SUPPLIED ENTRIES =
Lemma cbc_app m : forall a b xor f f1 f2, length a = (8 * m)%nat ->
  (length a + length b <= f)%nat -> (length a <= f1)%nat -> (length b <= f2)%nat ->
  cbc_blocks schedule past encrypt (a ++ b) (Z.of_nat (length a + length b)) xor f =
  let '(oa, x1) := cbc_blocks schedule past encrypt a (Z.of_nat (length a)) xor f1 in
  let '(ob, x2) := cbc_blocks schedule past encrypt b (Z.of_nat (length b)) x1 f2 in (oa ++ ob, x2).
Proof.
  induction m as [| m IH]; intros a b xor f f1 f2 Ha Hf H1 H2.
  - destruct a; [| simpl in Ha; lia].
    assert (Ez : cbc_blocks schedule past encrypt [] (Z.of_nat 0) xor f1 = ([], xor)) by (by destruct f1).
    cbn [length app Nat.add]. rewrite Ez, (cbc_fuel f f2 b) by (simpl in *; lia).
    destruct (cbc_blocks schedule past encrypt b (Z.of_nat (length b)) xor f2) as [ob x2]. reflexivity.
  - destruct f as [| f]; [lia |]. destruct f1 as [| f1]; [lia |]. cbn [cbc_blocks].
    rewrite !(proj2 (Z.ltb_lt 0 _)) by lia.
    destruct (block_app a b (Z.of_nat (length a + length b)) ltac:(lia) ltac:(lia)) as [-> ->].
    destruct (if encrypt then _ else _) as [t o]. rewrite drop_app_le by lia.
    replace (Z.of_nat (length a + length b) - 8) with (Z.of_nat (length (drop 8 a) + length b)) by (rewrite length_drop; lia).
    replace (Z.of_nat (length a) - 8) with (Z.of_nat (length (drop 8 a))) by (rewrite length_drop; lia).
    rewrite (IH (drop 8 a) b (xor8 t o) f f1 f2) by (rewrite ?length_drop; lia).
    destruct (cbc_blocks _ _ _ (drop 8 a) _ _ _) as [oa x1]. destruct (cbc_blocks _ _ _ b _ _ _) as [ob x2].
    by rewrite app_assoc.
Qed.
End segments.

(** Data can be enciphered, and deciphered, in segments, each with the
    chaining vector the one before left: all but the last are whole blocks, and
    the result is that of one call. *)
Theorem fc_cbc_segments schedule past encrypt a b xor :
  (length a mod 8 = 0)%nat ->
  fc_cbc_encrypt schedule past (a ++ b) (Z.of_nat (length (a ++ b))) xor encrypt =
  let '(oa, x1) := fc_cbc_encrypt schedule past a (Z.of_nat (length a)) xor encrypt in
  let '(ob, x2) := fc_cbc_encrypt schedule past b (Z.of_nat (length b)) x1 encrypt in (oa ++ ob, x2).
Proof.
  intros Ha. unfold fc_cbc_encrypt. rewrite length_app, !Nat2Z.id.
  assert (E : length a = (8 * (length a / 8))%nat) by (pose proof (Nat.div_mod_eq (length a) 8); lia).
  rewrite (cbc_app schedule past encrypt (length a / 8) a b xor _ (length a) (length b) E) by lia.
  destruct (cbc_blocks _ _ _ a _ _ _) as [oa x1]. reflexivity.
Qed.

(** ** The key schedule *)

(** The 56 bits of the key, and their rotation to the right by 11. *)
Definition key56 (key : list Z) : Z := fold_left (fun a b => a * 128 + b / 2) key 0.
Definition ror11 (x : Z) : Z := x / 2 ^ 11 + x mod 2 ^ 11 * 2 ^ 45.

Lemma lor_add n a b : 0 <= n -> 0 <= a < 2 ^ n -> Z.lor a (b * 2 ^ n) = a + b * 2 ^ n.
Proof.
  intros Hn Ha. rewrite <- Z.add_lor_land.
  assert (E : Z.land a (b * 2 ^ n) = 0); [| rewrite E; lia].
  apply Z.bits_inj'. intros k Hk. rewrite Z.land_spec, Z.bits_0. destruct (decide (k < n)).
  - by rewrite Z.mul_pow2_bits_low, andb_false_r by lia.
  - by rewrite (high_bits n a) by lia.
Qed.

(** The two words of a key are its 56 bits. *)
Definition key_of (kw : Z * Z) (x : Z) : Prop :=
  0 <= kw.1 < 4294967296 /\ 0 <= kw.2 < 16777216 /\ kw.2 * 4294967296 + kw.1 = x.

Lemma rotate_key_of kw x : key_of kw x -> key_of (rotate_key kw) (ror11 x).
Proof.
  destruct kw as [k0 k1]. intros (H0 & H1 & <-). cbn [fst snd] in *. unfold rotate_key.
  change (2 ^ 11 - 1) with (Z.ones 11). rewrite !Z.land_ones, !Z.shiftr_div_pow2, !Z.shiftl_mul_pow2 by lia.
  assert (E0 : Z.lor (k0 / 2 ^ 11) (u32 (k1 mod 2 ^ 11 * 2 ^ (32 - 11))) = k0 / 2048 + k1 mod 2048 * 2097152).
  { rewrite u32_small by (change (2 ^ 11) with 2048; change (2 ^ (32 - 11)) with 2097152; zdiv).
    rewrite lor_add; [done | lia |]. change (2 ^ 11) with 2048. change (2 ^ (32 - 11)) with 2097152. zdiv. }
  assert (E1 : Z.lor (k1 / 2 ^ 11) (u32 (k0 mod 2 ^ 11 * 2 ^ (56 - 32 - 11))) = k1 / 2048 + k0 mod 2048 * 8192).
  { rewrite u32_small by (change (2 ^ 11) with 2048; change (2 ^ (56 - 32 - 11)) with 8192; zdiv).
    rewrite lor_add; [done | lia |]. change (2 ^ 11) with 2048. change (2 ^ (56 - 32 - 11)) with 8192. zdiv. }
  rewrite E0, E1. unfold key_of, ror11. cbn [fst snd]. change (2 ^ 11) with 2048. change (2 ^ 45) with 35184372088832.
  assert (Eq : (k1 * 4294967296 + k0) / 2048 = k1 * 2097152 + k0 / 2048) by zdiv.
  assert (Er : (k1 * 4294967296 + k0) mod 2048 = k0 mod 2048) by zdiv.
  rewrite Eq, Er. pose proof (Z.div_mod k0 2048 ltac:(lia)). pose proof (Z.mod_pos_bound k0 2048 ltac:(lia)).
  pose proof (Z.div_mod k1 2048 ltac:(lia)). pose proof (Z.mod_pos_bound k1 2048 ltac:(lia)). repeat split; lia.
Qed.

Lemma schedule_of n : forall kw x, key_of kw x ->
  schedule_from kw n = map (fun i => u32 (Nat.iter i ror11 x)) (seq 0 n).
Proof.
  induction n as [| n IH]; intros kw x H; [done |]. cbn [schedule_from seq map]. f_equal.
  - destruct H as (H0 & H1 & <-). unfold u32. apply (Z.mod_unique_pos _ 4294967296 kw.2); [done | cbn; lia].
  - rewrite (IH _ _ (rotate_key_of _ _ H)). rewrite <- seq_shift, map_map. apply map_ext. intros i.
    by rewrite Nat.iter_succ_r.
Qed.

ASSIGNMENT = All lines in the data that contain the word "pose" should be copied.

TASK OUTPUT =
  assert (E : length a = (8 * (length a / 8))%nat) by (pose proof (Nat.div_mod_eq (length a) 8); lia).
  rewrite Eq, Er. pose proof (Z.div_mod k0 2048 ltac:(lia)). pose proof (Z.mod_pos_bound k0 2048 ltac:(lia)).
  pose proof (Z.div_mod k1 2048 ltac:(lia)). pose proof (Z.mod_pos_bound k1 2048 ltac:(lia)). repeat split; lia.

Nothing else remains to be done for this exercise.